Muchos, por su situación social, no podían aspirar a dar con sus huesos allí. Como ocurrió con Josefa Herrera, una mujer sin familia que fue condenada a muerte por matar a su vecino, a principios del siglo XIX, y cuyo cuerpo -tras ser descolgado de la horca por el verdugo- fue entregado a la Hermandad de la Caridad para que le dieran sepultura lejos del centro de la ciudad.
Gracias a los trabajos de Ana María Martínez podemos seguir una suerte de geografía de la muerte en los templos cordobeses. En la catedral había sepulturas junto a la pila de agua bendita, en la primera y la segunda nave. También existía un cementerio anexo a la misma (hoy pasaje Santa Catalina), donde fue enterrado provisoriamente Facundo Quiroga, tras ser asesinado en Barranca Yaco, para luego ser trasladado al cementerio de la Recoleta.

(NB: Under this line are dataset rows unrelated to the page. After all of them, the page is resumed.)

(** The trend pipeline: [$match], [$group] by (year, month), [$sort]. *)
Fixpoint insert_month (g : Z * Z * Z) (l : list (Z * Z * Z)) : list (Z * Z * Z) :=
  match l with
  | [] => [g]
  | x :: r =>
      if (g.1.1 <? x.1.1) || ((g.1.1 =? x.1.1) && (g.1.2 <? x.1.2))
      then g :: l else x :: insert_month g r
  end.

Definition monthlyTrend (since : Z) (db : Store) : list (string * Z) :=
  let recent := List.filter (fun b => since <=? createdAt b) (bugs db) in
  let groups := groupCount (fun b => (JsDate.year_of (createdAt b), JsDate.month_of (createdAt b))) recent in
  map (fun g => (Js.number_to_string g.1.1 +:+ "-" +:+ Js.fixed_digits 2 g.1.2, g.2))
      (foldr insert_month [] groups).

Record Report := mkReport {
  totalBugs : Z;
  openBugs : Z;
  inProgressBugs : Z;
  resolvedBugs : Z;
  closedBugs : Z;
  highPriorityBugs : Z;
  criticalBugs : Z;
  recentBugs : Z;
  statusDistribution : list (string * Z);
  priorityDistribution : list (string * Z);
  assigneeDistribution : list (string * Z);
  trend : list (string * Z)
}.

Definition has_status (s : Status) (b : Bug) : bool := bool_decide (status b = s).
Definition has_priority (p : Priority) (b : Bug) : bool := bool_decide (priority b = p).

(** [new Date()]: the next value of the clock. *)
Definition newDate (clock : Clock) (reads : nat) : Z * nat := (clock reads, S reads).

(** The handler (bugs.ts, lines 189-323), the number of clock reads so far
    threaded through it. *)
Definition analytics (tz : JsDate.TimeZone) (clock : Clock) (db : Store)
    : Response Report :=
  let reads := O in
  let totalBugs := countWhere (fun _ => true) db in
  let openBugs := countWhere (has_status Open) db in
  let inProgressBugs := countWhere (has_status InProgress) db in
  let resolvedBugs := countWhere (has_status Resolved) db in
  let closedBugs := countWhere (has_status Closed) db in
  let highPriorityBugs := countWhere (has_priority High) db in
  let criticalPriorityBugs := countWhere (has_priority Critical) db in
  let statusStats := groupCount status (bugs db) in
  let priorityStats := groupCount priority (bugs db) in
  let '(last7Days, reads) := newDate clock reads in
  let last7Days := sevenDaysBefore tz last7Days in
  let recentBugs := countWhere (fun b => last7Days <=? createdAt b) db in
  let assignees := assigneeStats db in
  let '(sixMonthsAgo, reads) := newDate clock reads in
  let sixMonthsAgo := sixMonthsBefore tz sixMonthsAgo in
  let monthly := monthlyTrend sixMonthsAgo db in
  Success {|
    totalBugs := totalBugs;
    openBugs := openBugs;
    inProgressBugs := inProgressBugs;
    resolvedBugs := resolvedBugs;
    closedBugs := closedBugs;
    highPriorityBugs := highPriorityBugs;
    criticalBugs := criticalPriorityBugs;
    recentBugs := recentBugs;
    statusDistribution := map (fun item => (status_name item.1, item.2)) statusStats;
    priorityDistribution := map (fun item => (priority_name item.1, item.2)) priorityStats;
    assigneeDistribution := assignees;
    trend := monthly |}.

En la iglesia de la Merced había entierros cerca de la pila de agua bendita y en varias capillas; en Santo Domingo predominaron en la capilla de Nuestra Señora del Rosario. En tanto que en la iglesia de San Francisco lo hicieron junto al altar y debajo del presbiterio. En la Compañía de Jesús hay una cripta donde se encuentran los restos mortales del obispo Trejo y Sanabria, así como de Ignacio Duarte y Quirós, fundador del colegio de Monserrat.
En el actual Museo de San Alberto existe una pequeña cripta, donde descansan restos de beatas y niñas que fallecieron en el Colegio de las Niñas Huérfanas, fundado por el obispo San Alberto en el siglo XVIII. Así como también existió un cementerio al lado de la iglesia del Pilar, y otro al costado del Hospital San Roque.
En definitiva, se trató de espacios asignados para continuar entre los vivos, y que hoy nos esperan para vivirlos de otro modo. La llegada de los tiempos revolucionarios reconfiguraría sus fines, pero ese proceso ya constituye otra historia.